Work to be completed: Filtering the records below, copy only those lines that include the word "event".

====

Definition one_port (T : Type) (c : DbusCall T) (_ : list (@event DbusCall unit)) : T :=
  match c in DbusCall T return T with
  | BusObject _ => inl tt
  | GetProp p prop =>
      if String.eqb prop "Device.DeviceType" then inl (DU32 1)
      else if String.eqb prop "Device.Wired.HwAddress" then inl (DStr "aa:bb:cc:dd:ee:ff")
      else if String.eqb prop "Device.ActiveConnection" then inl (DPath "/")
      else if String.eqb prop "Device.Ip4Config" then inl (DPath "/")
      else inr (Plain "no such property")
  | CallPaths _ m => if String.eqb m "ListConnections" then inl ["/c/0"; "/c/1"] else inl ["/d/1"]
  | CallUnit _ _ => inl tt
  | CallGetSettings c => if String.eqb c "/c/0" then inl [] else ex_profiles c
  | CallUpdate _ _ => inl tt
  | CallAddConnection _ => inl "/c/2"
  | CallActivate _ _ _ => inl "/a/1"
  | GoActivate _ _ => tt
  | CallMethod _ _ _ => inr (Plain "no such method")
  | CallAddAndActivate _ _ _ => inl ("/c/2", "/a/1")
  | CallRollback _ => inl []
  | GetDictProp _ _ => inl None
  | CallGetSecrets _ _ => inl []
  | ScanDeadlinePassed => false
  | SleepMs _ => tt
  end.
Definition one_port_env : bus_env := {| answer := one_port; interfere := λ _ s, s |}.
Definition idle_bus : bus_state := mk_state tt [].

(** A static address for a hardware address that no device has asks a nil device for its
    addresses; DHCP can be enabled there. *)
Example unmatched_device_panics :
  (@SetIPv4Address ex_net "00:00:00:00:00:00" "eth0" "10.0.0.2" 24 one_port_env idle_bus).1 = Panic
  ∧ (@SetIPv4Address ex_net "aa:bb:cc:dd:ee:ff" "eth0" "10.0.0.2" 24 one_port_env idle_bus).1 = Ok tt
  ∧ (@EnableDHCP ex_net "00:00:00:00:00:00" "eth0" one_port_env idle_bus).1 = Ok tt.
Proof. split_and!; vm_compute; reflexivity. Qed.

(** The profile's own IPv6 addresses are gone once its IPv4 address was set. *)
Example ipv6_addresses_lost :
  match updates (log (@SetIPv4Address ex_net "aa:bb:cc:dd:ee:ff" "eth0" "10.0.0.2" 24 one_port_env idle_bus).2) with
  | [(c, s)] => c = "/c/1" ∧ setting "ipv6" "method" s = DStr "manual" ∧ setting "ipv6" "addresses" s = DNil
  | _ => False
  end.
Proof. vm_compute. done. Qed.

Definition ex_retry_env : bus_env :=
  {| answer := λ T c lg, match c in DbusCall T return T with CallGetSettings c => ex_profiles c | c => one_port _ c lg end; interfere := λ _ s, s |}.

Lemma infinite_retries_witness : ∃ st', @SetInfiniteAutoconnectRetries ex_net ex_retry_env idle_bus = (Ok tt, st')
  ∧ updates (log st') = [("/c/1", with_retries ex_profile)].
Proof.
  assert (serves_profiles ex_retry_env ["/c/0"; "/c/1"] ex_profiles) as Hs by (split; [done|split; done]).
  destruct (@infinite_retries ex_net ex_retry_env ["/c/0"; "/c/1"] ex_profiles Hs idle_bus) as (st' & E & Hu & _).
  exists st'. split; [exact E|exact Hu].
Defined.

(** ** Scans that are refused *)

(** A WiFi device whose scans are always refused for their rate. *)
Definition refusing (T : Type) (c : DbusCall T) (lg : list (@event DbusCall unit)) : T :=
  match c in DbusCall T return T with
  | GetProp p prop =>
      if String.eqb prop "Device.DeviceType" then inl (DU32 2)
      else if String.eqb prop "Device.Wireless.LastScan" then inl (DI64 5)
      else if String.eqb prop "ActiveConnections" then inl (DPaths ["/a/1"])
      else if String.eqb prop "Connection.Active.Devices" then inl (DPaths ["/d/1"])
      else inr (Plain "no such property")
  | CallUnit _ _ => inr (Plain "Scanning not allowed immediately following previous scan")
  | ScanDeadlinePassed => true
  | c => one_port _ c lg
  end.
Definition refusing_env : bus_env := {| answer := refusing; interfere := λ _ s, s |}.

(** Each refusal starts over with a deadline of its own: however long, the scan neither
    finishes nor runs into its timeout. *)
Lemma refused_scan_never_ends retries turns st : (Scan retries turns refusing_env st).1 = Hang.
Proof.
  revert st. induction retries as [|retries IH]; intros st; [reflexivity|]. cbn [Scan]. unfold bind.
  assert ((getWirelessDevice refusing_env st).1 = Ok "/d/1") as E by (vm_compute; reflexivity).
  destruct (getWirelessDevice refusing_env st) as [o st1]. cbn [fst] in E. subst o.
  assert ((GetPropertyLastScan "/d/1" refusing_env st1).1 = Ok 5%Z) as E by (vm_compute; reflexivity).
  destruct (GetPropertyLastScan "/d/1" refusing_env st1) as [o st2]. cbn [fst] in E. subst o.
  assert ((RequestScan "/d/1" refusing_env st2).1 = Ok true) as E by (vm_compute; reflexivity).
  destruct (RequestScan "/d/1" refusing_env st2) as [o st3]. cbn [fst] in E. subst o. apply IH.
Qed.

(** ** The rest of the bindings *)

(** A checkpoint is asked for all devices, whichever were named. *)
Lemma checkpoint_forgets_devices devices timeout flags en st :
  CheckpointCreate devices timeout flags en st = CheckpointCreate [] timeout flags en st.
Proof. reflexivity. Qed.

Definition known_attribute (kv : string * dval) : Prop :=
  match kv with
  | (k, DStr _) => k = "dest" ∨ k = "next-hop"
  | (k, DU32 _) => k = "prefix" ∨ k = "metric"
  | _ => False
  end.

Lemma known_attribute_ok k v r : (∃ r', route_attribute k v r = Ok r') ↔ known_attribute (k, v).
Proof.
  unfold route_attribute, known_attribute.
  destruct (String.eqb_spec k "dest") as [->|]; [|destruct (String.eqb_spec k "prefix") as [->|]; [|destruct (String.eqb_spec k "next-hop") as [->|];
    [|destruct (String.eqb_spec k "metric") as [->|]]]]; destruct v; split; try (intros [r' Hr]; discriminate); try tauto; try (intros; eexists; reflexivity);
    try (intros [Hd|Hd]; discriminate); by auto.
Qed.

====

Your response:
Definition one_port (T : Type) (c : DbusCall T) (_ : list (@event DbusCall unit)) : T :=
Definition refusing (T : Type) (c : DbusCall T) (lg : list (@event DbusCall unit)) : T :=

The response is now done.